Ruptures et mutations des cultures épigraphiques dans le monde romain (IIIe s. a. C. – VIe s. p. C.)
La production d’inscriptions, associée aux pratiques politiques, religieuses, socio-économiques ou culturelles des sociétés antiques, est désormais considérée comme un objet d’étude à part entière, en particulier depuis les travaux menés dans les années 1980 par Mireille Corbier, Ramsay MacMullen et Giancarlo Susini. Les inscriptions ne sont plus considérées uniquement pour les multiples renseignements qu’elles apportent à l’historien en tant que sources, elles sont désormais aussi étudiées en tant que phénomène culturel, caractéristique des cités antiques du bassin méditerranéen, comme le soulignait déjà Louis Robert au début des années 1960.
Depuis le début des années 2000, les épigraphistes ont mis en lumière la diversité des pratiques et des cultures épigraphiques selon les régions du monde romain et leurs traditions antérieures, qu’il s’agisse de l’Italie républicaine, étudiée par Clara Berrendonner, ou bien de la Gaule et de l’Espagne pré-latines et romaines, auxquelles sont notamment consacrés les travaux de Nathalie Barrandon, Francisco Beltrán et Coline Ruiz Darasse. La transition entre les cultures épigraphiques pré-romaines et romaine a ainsi fait l’objet d’un colloque récent intitulé Palaeoeuropean Languages and Epigraphic Cultures. Challenges and New Perspectives = Lenguas y culturas epigráficas paleoeuropeas.

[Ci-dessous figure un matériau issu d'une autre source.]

(* ===== verification/GoFloat.v ===== *)
(** * [float64]

    IEEE 754 binary64, as the standard library's executable specification of
    floating-point arithmetic ([SpecFloat]) defines it: exact operations on
    sign, mantissa and exponent, rounded to nearest, ties to even. *)

From Stdlib Require Export SpecFloat.
From S2P Require Import Prelude.
From stdpp Require Import options.

Notation float64 := spec_float.

Definition prec : Z := 53.
Definition emax : Z := 1024.

Definition f64_add : float64 → float64 → float64 := SFadd prec emax.
Definition f64_sub : float64 → float64 → float64 := SFsub prec emax.
Definition f64_mul : float64 → float64 → float64 := SFmul prec emax.
Definition f64_div : float64 → float64 → float64 := SFdiv prec emax.

(** The comparisons are false on NaN, as in Go. *)
Definition f64_leb (x y : float64) : bool := SFleb x y.
Definition f64_ltb (x y : float64) : bool := SFltb x y.
Definition f64_eqb (x y : float64) : bool := SFeqb x y.

(** [float64(n)] for an integer [n]. *)
Definition f64_of_Z (n : Z) : float64 := binary_normalize prec emax n 0 false.

(** A constant [n / d] of the source, for integers below [2^53]: the division
    rounds correctly, as the compiler does. *)
Definition f64_const (n d : Z) : float64 := f64_div (f64_of_Z n) (f64_of_Z d).

Definition f64_zero : float64 := S754_zero false.
Definition f64_one : float64 := f64_of_Z 1.

(** Go leaves [int64(f)] to the implementation when the truncated value is out
    of range or [f] is not finite. *)
Class GoArch := { unrepresentable_to_int64 : float64 → Z }.

(** The integer part of a finite number's magnitude. *)
Definition trunc_magnitude (m : positive) (e : Z) : Z :=
  if 0 <=? e then Z.pos m * 2 ^ e else Z.pos m / 2 ^ (- e).

(** [int64(f)]: truncation towards zero. *)
Definition int64_of_f64 `{GoArch} (f : float64) : Z :=
  match f with
  | S754_zero _ => 0
  | S754_finite s m e =>
      let t := if s : bool then - trunc_magnitude m e else trunc_magnitude m e in
      if (min_int64 <=? t) && (t <=? max_int64) then t
      else wrap64 (unrepresentable_to_int64 f)
  | _ => wrap64 (unrepresentable_to_int64 f)
  end.

(** ** The verb [%.1f] *)

(** [n / d] rounded to the nearest integer, ties to even. *)
Definition div_half_even (n d : Z) : Z :=
  let q := n / d in
  match Z.compare (2 * (n mod d)) d with
  | Lt => q
  | Gt => q + 1
  | Eq => if Z.even q then q else q + 1
  end.

(** Ten times a finite number's magnitude, to the nearest integer. *)
Definition tenths (m : positive) (e : Z) : Z :=
  if 0 <=? e then Z.pos m * 2 ^ e * 10 else div_half_even (Z.pos m * 10) (2 ^ (- e)).

Definition fmt_tenths (s : bool) (t : Z) : string :=
  (if s then "-" else "") +:+ fmt_d (t / 10) +:+ "." +:+ fmt_d (t mod 10).

Definition fmt_f1 (f : float64) : string :=
  match f with
  | S754_nan => "NaN"
  | S754_infinity false => "+Inf"
  | S754_infinity true => "-Inf"
  | S754_zero s => fmt_tenths s 0
  | S754_finite s m e => fmt_tenths s (tenths m e)
  end.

Retos y nuevas perspectivas, F. Beltrán Lloris, B. Díaz Ariño, Ma J. Estarán Tolosa, C. Jordán Cólera (éd.), avec la collaboration de J. Herrera Rando, 2 vol., Saragosse, 2020. À l’autre bout du spectre chronologique, l’Antiquité tardive a donné lieu à un colloque, en 2017, intitulé The Epigraphic Cultures of Late Antiquity (K. Bolle, C. Machado, C. Witschel éd.) et les mutations épigraphiques entre la fin de l’Antiquité et le Haut Moyen Âge ont par exemple été analysées par Danilo Mazzoleni, s’agissant du développement d’une épigraphie chrétienne (Mazzoleni 2020), ou par Morgane Uberti dans le cadre de l’Aquitaine Seconde et la Novempopulanie.
La segmentation fréquente des études épigraphiques consacrées selon les cas aux époques pré-romaine, romaine, tardo-antique ou encore alto-médiévale, a conduit à délaisser quelque peu l’approche diachronique de ces faits culturels. Les travaux récents n’hésitent plus à s’inscrire dans une chronologie large ouvrant sur le Moyen Âge (cf. Annoscia, Camia & Nonnis 2023), mais celle-ci ne constitue pas l’angle privilégié des recherches. L’intérêt de la Rencontre sera précisément de replacer la question chronologique au cœur de l’analyse des pratiques épigraphiques, de les étudier dans la longue durée et de confronter les mutations observées à toutes ces époques, aussi bien dans les provinces latinophones qu’hellénophones. On sera attentif également aux phénomènes de différenciations régionales, voire locales, afin d’analyser les rythmes et les usages spécifiques à différentes échelles : échelles géographiques (cités, provinces), échelles chronologiques (spécificités de la période tardo-républicaine ou de la période augustéenne par exemple), échelles thématiques et/ou institutionnelles (épigraphie de l’armée romaine, épigraphie du judaïsme, épigraphie « chrétienne », cf. Felle 2007 et 2008). On pourra pour cela mener des enquêtes comparatives, notamment transrégionales.
Les renouvellements de la discipline épigraphique depuis quelques décennies favorisent une meilleure appréhension de la chronologie des pratiques, qu’il s’agisse de la plus grande attention accordée aux supports dans les publications ou plus récemment encore des développements de l’épigraphie numérique qui facilite les approches quantitatives, en particulier concernant l’évolution des formulaires. On s’intéressera donc particulièrement aux mutations qui s’appliquent aussi bien à la forme qu’au contenu des textes et qui transcrivent ainsi les transformations affectant le pouvoir, la société ou les échanges.